## TASK INSTRUCTIONS
Beginning at the first line of the data, print each line exactly, stopping after the line that contains "process ends with status 0. *)".

[MATERIAL FOR THIS EXERCISE Boundary: Start]

Lemma empty_loader_divides_by_zero_witness :
  dl_len (testing_data_loader Toy.no_test_data) = O /\
  1 <= nb_epochs (opt Toy.no_test_data) /\
  fst (test (rt := Toy.runtime) Toy.no_test_data (Toy.world 1%float)) =
    Raise ZeroDivisionError /\
  fst (run (rt := Toy.runtime) Toy.no_test_data (Toy.world 1%float)) =
    Raise ZeroDivisionError.
Proof.
  assert (H0 : dl_len (testing_data_loader Toy.no_test_data) = O) by reflexivity.
  assert (H1 : 1 <= nb_epochs (opt Toy.no_test_data)) by (cbn; lia).
  destruct (empty_loader_divides_by_zero (rt := Toy.runtime) Toy.no_test_data 1
              (Toy.world 1%float)) as (_ & Htest & Hrun).
  split; [exact H0 | split; [exact H1 | split]].
  - exact (proj1 (Htest H0)).
  - exact (proj1 (Hrun (or_intror H0) H1)).
Defined.

Section Run.

Context {rt : Runtime}.
Variable new_loader : Z -> Dataset -> Z -> Z -> bool -> DataLoader.


(** C10: When the epoch count is zero and the run reaches the epoch loop
    (lines 13-71 have completed), nothing happens between building the
    optimiser and the checkpoint: no batch is trained on or evaluated, the
    model saved to [model_epoch_0.pth] is the freshly built one, and the
    process ends with status 0. *)
Theorem zero_epochs_still_checkpoints (host : Host) (argv : Argv)
    (g : Globals) (w : World) (l : list Event) :
  setup new_loader host argv [] = (Ok (g, w), l) ->
  nb_epochs (opt g) = 0 ->
  main new_loader host argv =
    (Ok tt,
     l ++ [Save "model_epoch_0.pth" (model w);
           Print (MsgCheckpoint "model_epoch_0.pth")]) /\
  exit_status (fst (main new_loader host argv)) = 0 /\
  model w = model_to (device g) (Net (seed (opt g)) (upscale_factor (opt g))) /\
  l = setup_events (opt g) (device g) /\
  saves (snd (main new_loader host argv)) = [("model_epoch_0.pth"%string, model w)].
Proof.
  intros Hs Hn.
  assert (Hw : log w = l /\
               model w = model_to (device g)
                           (Net (seed (opt g)) (upscale_factor (opt g))) /\
               l = setup_events (opt g) (device g)).
  { rewrite setup_eq in Hs.
    destruct (parse_args argv) as [o | e]; [| discriminate].
    destruct (cuda o && negb (cuda_is_available host)); [discriminate |].
    destruct (negb (mps o) && mps_is_available host); [discriminate |].
    destruct (library_setup host o) as [[what k] |]; [discriminate |].
    inversion Hs; subst. repeat split. }
  destruct Hw as (Hlog & Hmodel & Hl).
  assert (Hmain : main new_loader host argv =
    (Ok tt,
     l ++ [Save "model_epoch_0.pth" (model w);
           Print (MsgCheckpoint "model_epoch_0.pth")])).
  { unfold main. rewrite Hs, run_eq, epochs_eq, Hn.
    cbn [Z.to_nat count_from for_each ret set_log log]. rewrite Hlog.
    reflexivity. }
  split; [exact Hmain |]. split; [now rewrite Hmain |].
  split; [exact Hmodel |]. split; [exact Hl |].
  rewrite Hmain. cbn [snd]. rewrite saves_app, Hl. reflexivity.
Qed.

End Run.

Section Order.

Context {rt : Runtime}.

(** C7: The epochs are 1, 2, ..., [nb_epochs], run one after the other, each
    a training pass followed by an evaluation pass, the next epoch starting
    from the world the previous one left.  A training pass takes the batches
    of the loader in order, iterations numbered from 1, and each batch goes
    through: both tensors moved to the device, gradients reset, prediction,
    loss, the loss added to the epoch total, backward pass, one optimiser
    step, the progress line.  [train] is exactly this: it leaves the world
    that the batches, one after the other, lead to, and prints the mean of
    their losses. *)
Theorem epochs_and_batch_steps (g : Globals) :
  epochs (opt g) = count_from 1 (Z.to_nat (nb_epochs (opt g))) /\
  (forall e, In e (epochs (opt g)) <-> 1 <= e <= nb_epochs (opt g)) /\
  (forall w w',
     run_epochs g w = (Ok tt, w') ->
     exists evs,
       log w' = log w ++ evs /\
       map erase evs = flat_map (epoch_shape g (grad_enabled w)) (epochs (opt g))) /\
  (forall epoch acc i b w,
     train_batch g epoch acc (i, b) w =
       (Ok (py_add acc (PFloat (batch_loss g w b))), after_batch g epoch i b w) /\
     log (after_batch g epoch i b w) =
       log w ++
       [ ToDevice (device g); ToDevice (device g); ZeroGrad;
         Forward (grad_enabled w); Criterion; Backward; OptimizerStep;
         Print (MsgBatch epoch i (len (training_data_loader g))
                  (batch_loss g w b)) ] /\
     model (after_batch g epoch i b w) =
       snd (step (optimizer w)
              (backward (batch_loss_tensor g w b)
                 (zero_grad (optimizer w) (model w))))) /\
  (forall epoch bs i acc w,
     exists total,
       for_fold (enumerate i bs) (train_batch g epoch) acc w =
       (Ok total, train_from g epoch i bs w)) /\
  (forall epoch b bs i w,
     train_from g epoch i [] w = w /\
     train_from g epoch i (b :: bs) w =
       train_from g epoch (i + 1) bs (after_batch g epoch i b w) /\
     losses_from g epoch i [] w = [] /\
     losses_from g epoch i (b :: bs) w =
       batch_loss g w b ::
       losses_from g epoch (i + 1) bs (after_batch g epoch i b w)) /\
  (forall epoch w,
     (1 <= dl_len (training_data_loader g))%nat ->
     train g epoch w =
       (Ok tt,
        set_log
          (log (train_from g epoch 1
                  (batches (training_data_loader g) (train_passes w))
                  (begin_pass w)) ++
           [Print (MsgEpoch epoch
                     (mean (losses_from g epoch 1
                              (batches (training_data_loader g) (train_passes w))
                              (begin_pass w))))])
          (train_from g epoch 1
             (batches (training_data_loader g) (train_passes w))
             (begin_pass w))) /\
     model (snd (train g epoch w)) =
       model (train_from g epoch 1
                (batches (training_data_loader g) (train_passes w))
                (begin_pass w))) /\
  (forall w, run_epochs g w = for_each (epochs (opt g)) (epoch_body g) w) /\
  (forall e es w,
     for_each (e :: es) (epoch_body g) w =
       match train g e w with
       | (Ok _, w1) =>
           match test g w1 with
           | (Ok _, w2) => for_each es (epoch_body g) w2
           | (Raise x, w2) => (Raise x, w2)
           end
       | (Raise x, w1) => (Raise x, w1)
       end).
Proof.
  split; [apply epochs_eq |].
  split; [| split; [| split; [| split; [| split; [| split; [| split]]]]]].
  6: { intros epoch w Hn. rewrite (train_exact g epoch w Hn). split; reflexivity. }
  6: { intros w. reflexivity. }
  6: { intros e es w. cbn [for_each]. unfold bind at 1. unfold epoch_body at 1.
       unfold bind at 1.
       destruct (train g e w) as [[[] | x] w1]; [| reflexivity].
       destruct (test g w1) as [[[] | x] w2]; reflexivity. }
  5: { intros epoch b bs i w. repeat split. }
  - intros e. rewrite epochs_eq, In_count_from. lia.
  - intros w w' H. unfold run_epochs in H.
    change (fun epoch : Z => train g epoch;; test g) with (epoch_body g) in H.
    destruct (for_each_epochs_ok g _ w w' H) as (evs & Hlog & Hshape & _).
    exists evs. split; assumption.
  - intros epoch acc i b w. split; [apply train_batch_eq |].
    split; reflexivity.
  - intros epoch bs i acc w. apply train_loop_world.
Qed.

(** C8: Every epoch that completes is a training pass followed by one
    evaluation pass.  An evaluation pass predicts with gradient tracking off
    and puts the previous grad mode back; it resets no gradient, runs no
    backward pass and no optimiser step, and leaves the model and the
    optimiser as it found them, however it ends. *)
Theorem evaluation_leaves_model (g : Globals) (w : World) :
  model (snd (test g w)) = model w /\
  optimizer (snd (test g w)) = optimizer w /\
  grad_enabled (snd (test g w)) = grad_enabled w /\
  (exists evs,
     log (snd (test g w)) = log w ++ evs /\
     Forall eval_event evs /\
     ~ In ZeroGrad evs /\ ~ In Backward evs /\ ~ In OptimizerStep evs /\
     ~ In (Forward true) evs) /\
  (forall epoch w1 w2,
     epoch_body g epoch w1 = (Ok tt, w2) ->
     exists wt,
       train g epoch w1 = (Ok tt, wt) /\
       test g wt = (Ok tt, w2) /\
       model w2 = model wt) /\
  (forall w1 w2,
     run_epochs g w1 = (Ok tt, w2) ->
     exists evs,
       log w2 = log w1 ++ evs /\
       map erase evs = flat_map (epoch_shape g (grad_enabled w1)) (epochs (opt g))).
Proof.
  destruct (test_frame g w) as (Hm & Ho & Hg & _ & evs & Hlog & Hev).
  repeat (split; [assumption |]).
  split; [| split].
  - exists evs. split; [exact Hlog |]. split; [exact Hev |].
    rewrite Forall_forall in Hev.
    repeat split; intros Hin; apply Hev in Hin; exact Hin.
  - intros epoch w1 w2 H. unfold epoch_body in H. unfold bind at 1 in H.
    destruct (train g epoch w1) as [[[] | e] wt]; [| discriminate].
    exists wt. split; [reflexivity |]. split; [exact H |].
    pose proof (test_frame g wt) as (Hm' & _). rewrite H in Hm'. exact Hm'.
  - intros w1 w2 H. unfold run_epochs in H.
    change (fun epoch : Z => train g epoch;; test g) with (epoch_body g) in H.
    destruct (for_each_epochs_ok g _ w1 w2 H) as (evs' & Hlog' & Hshape & _).
    exists evs'. split; assumption.
Qed.

End Order.

Lemma zero_epochs_still_checkpoints_witness :
  exists g w l,
    setup (rt := Toy.runtime) Toy.new_loader Toy.host (Toy.argv 3 0) [] =
      (Ok (g, w), l) /\
    nb_epochs (opt g) = 0 /\
    saves (snd (main (rt := Toy.runtime) Toy.new_loader Toy.host (Toy.argv 3 0))) =
      [("model_epoch_0.pth"%string, model w)].
Proof.
  destruct (setup (rt := Toy.runtime) Toy.new_loader Toy.host (Toy.argv 3 0) [])
    as [[[g w] | e] l] eqn:E.
  - assert (Hn : nb_epochs (opt g) = 0).
    { vm_compute in E. injection E as <- _ _. reflexivity. }
    exists g, w, l. split; [reflexivity |]. split; [exact Hn |].
    apply (zero_epochs_still_checkpoints (rt := Toy.runtime) Toy.new_loader
             Toy.host (Toy.argv 3 0) g w l E Hn).
  - exfalso. vm_compute in E. discriminate.
Defined.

[MATERIAL FOR THIS EXERCISE Boundary: End]

## WRITTEN ANSWER
Lemma empty_loader_divides_by_zero_witness :
  dl_len (testing_data_loader Toy.no_test_data) = O /\
  1 <= nb_epochs (opt Toy.no_test_data) /\
  fst (test (rt := Toy.runtime) Toy.no_test_data (Toy.world 1%float)) =
    Raise ZeroDivisionError /\
  fst (run (rt := Toy.runtime) Toy.no_test_data (Toy.world 1%float)) =
    Raise ZeroDivisionError.
Proof.
  assert (H0 : dl_len (testing_data_loader Toy.no_test_data) = O) by reflexivity.
  assert (H1 : 1 <= nb_epochs (opt Toy.no_test_data)) by (cbn; lia).
  destruct (empty_loader_divides_by_zero (rt := Toy.runtime) Toy.no_test_data 1
              (Toy.world 1%float)) as (_ & Htest & Hrun).
  split; [exact H0 | split; [exact H1 | split]].
  - exact (proj1 (Htest H0)).
  - exact (proj1 (Hrun (or_intror H0) H1)).
Defined.

Section Run.

Context {rt : Runtime}.
Variable new_loader : Z -> Dataset -> Z -> Z -> bool -> DataLoader.


(** C10: When the epoch count is zero and the run reaches the epoch loop
    (lines 13-71 have completed), nothing happens between building the
    optimiser and the checkpoint: no batch is trained on or evaluated, the
    model saved to [model_epoch_0.pth] is the freshly built one, and the
    process ends with status 0. *)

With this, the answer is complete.